(** * glib-tutorial: the io_uring GSource of lesson 9 and the main-loop
      behaviour the lessons rely on.

    The development embeds [io_uring_gsource.c] (both revisions kept in the
    repository), the pieces of GLib and liburing it calls, and a small model
    of the kernel side of the rings.  Integers keep their C width: ring
    cursors are 32-bit unsigned and wrap, [gint] is 32-bit signed, pointers
    and [user_data] are 64-bit.  Effects are explicit: every function takes
    and returns the [state] it mutates, and whatever the program prints,
    frees or closes is appended to a log of events. *)

From Stdlib Require Import ZArith Lia Bool Sorting.Sorted Sorting.Permutation.
From stdpp Require Import base option list gmap.

Local Open Scope Z_scope.

(* ===================================================================== *)
(** ** GLib: integer types, pointer casts and constants *)
(* ===================================================================== *)

Module GLib.

(** [gboolean] values. *)
Definition TRUE : bool := true.
Definition FALSE : bool := false.
Definition G_SOURCE_CONTINUE : bool := TRUE.
Definition G_SOURCE_REMOVE : bool := FALSE.

(** [GIOCondition]: [G_IO_IN] is [POLLIN]. *)
Definition G_IO_IN : Z := 1.

(** Priorities printed by [priority_example.c]. *)
Definition G_PRIORITY_HIGH : Z := -100.
Definition G_PRIORITY_DEFAULT : Z := 0.
Definition G_PRIORITY_HIGH_IDLE : Z := 100.
Definition G_PRIORITY_DEFAULT_IDLE : Z := 200.
Definition G_PRIORITY_LOW : Z := 300.

(** A value reduced to a 32-bit signed [gint] (two's complement). *)
Definition to_gint (z : Z) : Z := (z + 2 ^ 31) mod 2 ^ 32 - 2 ^ 31.

(** A value reduced to a 32-bit [unsigned]. *)
Definition to_uint (z : Z) : Z := z mod 2 ^ 32.

(** A value reduced to 64 bits: a [gpointer], or a [__u64] user-data word. *)
Definition to_ptr (z : Z) : Z := z mod 2 ^ 64.

(** [#define GPOINTER_TO_INT(p) ((gint) (glong) (p))]: the low 32 bits of
    the pointer, read as a signed integer. *)
Definition GPOINTER_TO_INT (p : Z) : Z := to_gint p.

(** [#define GINT_TO_POINTER(i) ((gpointer) (glong) (i))]: the integer,
    sign-extended to the pointer width. *)
Definition GINT_TO_POINTER (i : Z) : Z := to_ptr i.

Definition NULL : Z := 0.

End GLib.

Import GLib.

(* ===================================================================== *)
(** ** liburing: ring layout and the inline helpers the program calls *)
(* ===================================================================== *)

Module Uring.

Definition IORING_OP_NOP : Z := 0.
Definition IORING_OP_CLOSE : Z := 19.
Definition IORING_OP_WRITE : Z := 23.
Definition IOSQE_IO_LINK : Z := 4.
Definition EBADF : Z := 9.
Definition ECANCELED : Z := 125.

(** A submission entry, with the fields the program sets. *)
Record io_uring_sqe := mk_sqe {
  opcode : Z;
  flags : Z;
  fd : Z;
  off : Z;
  addr : Z;
  len : Z;
  user_data : Z;
}.

(** A completion entry: the opaque word of the submission, and the signed
    result [res]. *)
Record io_uring_cqe := mk_cqe {
  cqe_user_data : Z;
  res : Z;
}.

Definition zero_sqe : io_uring_sqe := mk_sqe 0 0 0 0 0 0 0.
Definition zero_cqe : io_uring_cqe := mk_cqe 0 0.

(** The submission ring.  [sq_khead] is advanced by the kernel, [sq_ktail]
    by [io_uring_submit]; [sqe_head]/[sqe_tail] are liburing's private
    cursors. *)
Record io_uring_sq := mk_sq {
  sq_khead : Z;
  sq_ktail : Z;
  sqe_head : Z;
  sqe_tail : Z;
  sq_ring_mask : Z;
  sq_ring_entries : Z;
  sqes : list io_uring_sqe;
}.

(** The completion ring.  [cq_ktail] is advanced by the kernel, [cq_khead]
    by the application. *)
Record io_uring_cq := mk_cq {
  cq_khead : Z;
  cq_ktail : Z;
  cq_ring_mask : Z;
  cq_ring_entries : Z;
  cqes : list io_uring_cqe;
}.

Record io_uring := mk_ring {
  sq : io_uring_sq;
  cq : io_uring_cq;
  ring_fd : Z;
}.

(** The slot a cursor designates: [&ring[cursor & mask]]. *)
Definition slot (cursor mask : Z) : nat := Z.to_nat (Z.land cursor mask).

Definition cqe_at (q : io_uring_cq) (head : Z) : io_uring_cqe :=
  default zero_cqe (cqes q !! slot head (cq_ring_mask q)).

▬▬▬

**DIRECTIONS**
Look through the entries above, and wherever a line holds the word "submission", copy it.

**EXPECTED OUTPUT**
(** A submission entry, with the fields the program sets. *)
(** A completion entry: the opaque word of the submission, and the signed
(** The submission ring.  [sq_khead] is advanced by the kernel, [sq_ktail]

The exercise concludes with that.